How to complete this task ▸ Repeat precisely the span of lines below that opens with the line containing "Definition set_numeric (ts" and closes with the line containing "Definition trimmed (w", both included.

*** Provided records Section Begins ***

Definition example_block : list str :=
  [ L "---------------------------------------------------" ++ newline;
    L "Timestamp:  1699999999.123" ++ newline;
    L "Level:      INFO" ++ newline;
    L "Module:     moca" ++ newline;
    L "Function:   handleCnuStats" ++ newline;
    L "Line:       45" ++ newline;
    L "MoCA Port:  2 (eth0)" ++ newline;
    L "CNU ID:     7" ++ newline;
    L "CNU MAC:    AA:BB:CC:DD:EE:FF" ++ newline;
    L "Source:     CNU" ++ newline;
    L "Rx Good:    100" ++ newline;
    L "Rx Bad:     2" ++ newline;
    L "Rx % Bad:   1.96" ++ newline;
    L "Channel Stats:" ++ newline;
    L "  BandIndex: 0 | RX bits/sym: 4 | Power: -3 dBm? | SNR: 30 dB | RX PHY: 100 Mbps | TX bits/sym: 4 | TX PHY: 200 Mbps" ++ newline;
    L "  BandIndex: 1 | RX bits/sym: 5 | Power: 2 dBm? | SNR: 28 dB | RX PHY: 90 Mbps | TX bits/sym: 3 | TX PHY: 180 Mbps" ++ newline;
    L "---------------------------------------------------" ++ newline ].

Definition set_dev (d : str) (h : Header) : Header :=
  mkHeader (h_lead h) (h_ident h) (h_timestamp h) (h_level h) (h_module h)
           (h_sp_fn_l h) (h_function h) (h_sp_fn_r h) (h_sp_line h)
           (h_source_line h) (h_sp_port h) (h_port h) d (h_cnu_id h)
           (h_mac h) (h_source_type h) (h_sp_rx h) (h_sp_good h) (h_good h)
           (h_sp_bad h) (h_bad h) (h_sp_pct h) (h_pct h) (h_junk h).

Definition set_rx_spaces (a b : str) (h : Header) : Header :=
  mkHeader (h_lead h) (h_ident h) (h_timestamp h) (h_level h) (h_module h)
           (h_sp_fn_l h) (h_function h) (h_sp_fn_r h) (h_sp_line h)
           (h_source_line h) (h_sp_port h) (h_port h) (h_dev h) (h_cnu_id h)
           (h_mac h) (h_source_type h) (h_sp_rx h) (h_sp_good h) (h_good h)
           a (h_bad h) b (h_pct h) (h_junk h).

Definition set_numeric (ts pct : str) (h : Header) : Header :=
  mkHeader (h_lead h) (h_ident h) ts (h_level h) (h_module h)
           (h_sp_fn_l h) (h_function h) (h_sp_fn_r h) (h_sp_line h)
           (h_source_line h) (h_sp_port h) (h_port h) (h_dev h) (h_cnu_id h)
           (h_mac h) (h_source_type h) (h_sp_rx h) (h_sp_good h) (h_good h)
           (h_sp_bad h) (h_bad h) (h_sp_pct h) pct (h_junk h).

Definition negative_channel : Chan :=
  mkChan [] (L "0") [] (L "4") (L "-5") (L "30") (L "100") (L "4") (L "200").

(** The text with its [n]-th character removed. *)
Definition delete_at (n : nat) (s : str) : str := firstn n s ++ skipn (S n) s.

Definition example_marker_twice : str :=
  L "12:1699999999.123:INFO:moca:handleCnuStats:45: <2:eth0>,<7,AA:BB:CC:DD:EE:FF>,<1> <Rx Good/Bad,Percent 100/ 2, 1.96%> per channel per channel <0:4/-3/30/100,4/200>".

Definition example_no_channels : str :=
  L "12:1699999999.123:INFO:moca:handleCnuStats:45: <2:eth0>,<7,AA:BB:CC:DD:EE:FF>,<1> <Rx Good/Bad,Percent 100/ 2, 1.96%> blah per channel".

(** ** Further vocabulary: groups counted, malformed groups, variants *)

(** The number of capture groups of a pattern. *)
Fixpoint closes (p : pattern) : nat :=
  match p with
  | [] => 0
  | GClose :: p' => S (closes p')
  | _ :: p' => closes p'
  end.

(** The seven texts [findall] returns for the group [c]. *)
Definition chan_fields (c : Chan) : list str :=
  [ c_band c; c_rxbits c; c_power c; c_snr c; c_rxphy c; c_txbits c; c_txphy c ].

(** The group [c] written with the whitespace [ws] after its comma. *)
Definition group_text_spaced (ws : str) (c : Chan) : str :=
  L "<" ++ c_band c ++ L ":" ++ c_sp c ++ c_rxbits c ++ L "/"
  ++ c_power c ++ L "/" ++ c_snr c ++ L "/" ++ c_rxphy c ++ L "," ++ ws
  ++ c_txbits c ++ L "/" ++ c_txphy c ++ L ">".

(** The lexical shape of the fields of a record that [parse_cnu_line]
    returns. *)
Definition trimmed (w : str) : bool :=
  negb (starts space w) && negb (starts space (rev w)).

Definition record_shaped (r : ParsedRecord) : bool :=
  tok digit_or_dot (timestamp r) && tok word (trace_level r)
  && tok word (module r) && tok not_space_colon (function r)
  && tok digit (source_line r) && tok digit (moca_port r)
  && forallb not_gt (moca_port_dev r) && trimmed (moca_port_dev r)
  && tok digit (cnu_id r)
  && forallb not_gt (cnu_mac r) && trimmed (cnu_mac r)
  && tok digit (source_type r) && tok digit (rx_good r)
  && tok digit (rx_bad r) && tok digit_or_dot (rx_bad_percent r).

Definition channel_shaped (ch : ChannelStat) : bool :=
  tok digit (bandIndex ch) && tok digit (rxBitsPerSym ch)
  && signed (rxPower ch) && tok digit (rxSnr ch) && tok digit (rxPhyRate ch)
  && tok digit (txBitsPerSym ch) && tok digit (txPhyRate ch).

(** The example header with another identifier and more whitespace. *)
Definition example_header_padded : Header :=
  mkHeader (L "  ") (L "907") (L "1699999999.123") (L "INFO") (L "moca")
           (L " ") (L "handleCnuStats") (L " ") (L "  ") (L "45") []
           (L "2") (L "eth0") (L "7") (L "AA:BB:CC:DD:EE:FF") (L "1")
           [] (L "   ") (L "100") (L "  ") (L "2") (L "  ") (L "1.96")
           (L " blah ").

(** ** Deleting one character of a fixed text of the header *)

(** The fixed texts of [line_regex], in the order of the pattern: the six
    colons of the header (0 to 5), the punctuation of the three bracket
    groups (6 to 11), the Rx tag (12) and its punctuation (13 to 15), and
    the marker (16). *)
Definition literal (k : nat) : str :=
  match k with
  | 0 | 1 | 2 | 3 | 4 | 5 => L ":"
  | 6 => L "<"
  | 7 => L ":"
  | 8 => L ">,<"
  | 9 => L ","
  | 10 => L ">,<"
  | 11 => L ">"
  | 12 => L "<Rx Good/Bad,Percent"
  | 13 => L "/"
  | 14 => L ","
  | 15 => L "%>"
  | _ => L "per channel"
  end.

(** The line made of [h] and [seg] with [lt k] standing where the [k]-th
    fixed text belongs; [line_lits literal] is [line_of]. *)
Definition line_lits (lt : nat -> str) (h : Header) (seg : str) : str :=
  h_lead h ++ h_ident h ++ lt 0 ++ h_timestamp h ++ lt 1
  ++ h_level h ++ lt 2 ++ h_module h ++ lt 3
  ++ h_sp_fn_l h ++ h_function h ++ h_sp_fn_r h ++ lt 4
  ++ h_sp_line h ++ h_source_line h ++ lt 5 ++ h_sp_port h
  ++ lt 6 ++ h_port h ++ lt 7 ++ h_dev h ++ lt 8
  ++ h_cnu_id h ++ lt 9 ++ h_mac h ++ lt 10 ++ h_source_type h ++ lt 11
  ++ h_sp_rx h ++ lt 12 ++ h_sp_good h
  ++ h_good h ++ lt 13 ++ h_sp_bad h ++ h_bad h ++ lt 14 ++ h_sp_pct h
  ++ h_pct h ++ lt 15 ++ h_junk h ++ lt 16 ++ seg.

(** The fixed texts, the [k]-th one without its [i]-th character. *)
Definition damaged (k i j : nat) : str :=
  if Nat.eqb j k then delete_at i (literal j) else literal j.

(** Does [m] occur in [s]? *)
Fixpoint occurs (m s : str) : bool :=
  prefixb m s || match s with
                 | [] => false
                 | _ :: s' => occurs m s'
                 end.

*** Provided records Section Ends ***

Your response ▸
Definition set_numeric (ts pct : str) (h : Header) : Header :=
  mkHeader (h_lead h) (h_ident h) ts (h_level h) (h_module h)
           (h_sp_fn_l h) (h_function h) (h_sp_fn_r h) (h_sp_line h)
           (h_source_line h) (h_sp_port h) (h_port h) (h_dev h) (h_cnu_id h)
           (h_mac h) (h_source_type h) (h_sp_rx h) (h_sp_good h) (h_good h)
           (h_sp_bad h) (h_bad h) (h_sp_pct h) pct (h_junk h).

Definition negative_channel : Chan :=
  mkChan [] (L "0") [] (L "4") (L "-5") (L "30") (L "100") (L "4") (L "200").

(** The text with its [n]-th character removed. *)
Definition delete_at (n : nat) (s : str) : str := firstn n s ++ skipn (S n) s.

Definition example_marker_twice : str :=
  L "12:1699999999.123:INFO:moca:handleCnuStats:45: <2:eth0>,<7,AA:BB:CC:DD:EE:FF>,<1> <Rx Good/Bad,Percent 100/ 2, 1.96%> per channel per channel <0:4/-3/30/100,4/200>".

Definition example_no_channels : str :=
  L "12:1699999999.123:INFO:moca:handleCnuStats:45: <2:eth0>,<7,AA:BB:CC:DD:EE:FF>,<1> <Rx Good/Bad,Percent 100/ 2, 1.96%> blah per channel".

(** ** Further vocabulary: groups counted, malformed groups, variants *)

(** The number of capture groups of a pattern. *)
Fixpoint closes (p : pattern) : nat :=
  match p with
  | [] => 0
  | GClose :: p' => S (closes p')
  | _ :: p' => closes p'
  end.

(** The seven texts [findall] returns for the group [c]. *)
Definition chan_fields (c : Chan) : list str :=
  [ c_band c; c_rxbits c; c_power c; c_snr c; c_rxphy c; c_txbits c; c_txphy c ].

(** The group [c] written with the whitespace [ws] after its comma. *)
Definition group_text_spaced (ws : str) (c : Chan) : str :=
  L "<" ++ c_band c ++ L ":" ++ c_sp c ++ c_rxbits c ++ L "/"
  ++ c_power c ++ L "/" ++ c_snr c ++ L "/" ++ c_rxphy c ++ L "," ++ ws
  ++ c_txbits c ++ L "/" ++ c_txphy c ++ L ">".

(** The lexical shape of the fields of a record that [parse_cnu_line]
    returns. *)
Definition trimmed (w : str) : bool :=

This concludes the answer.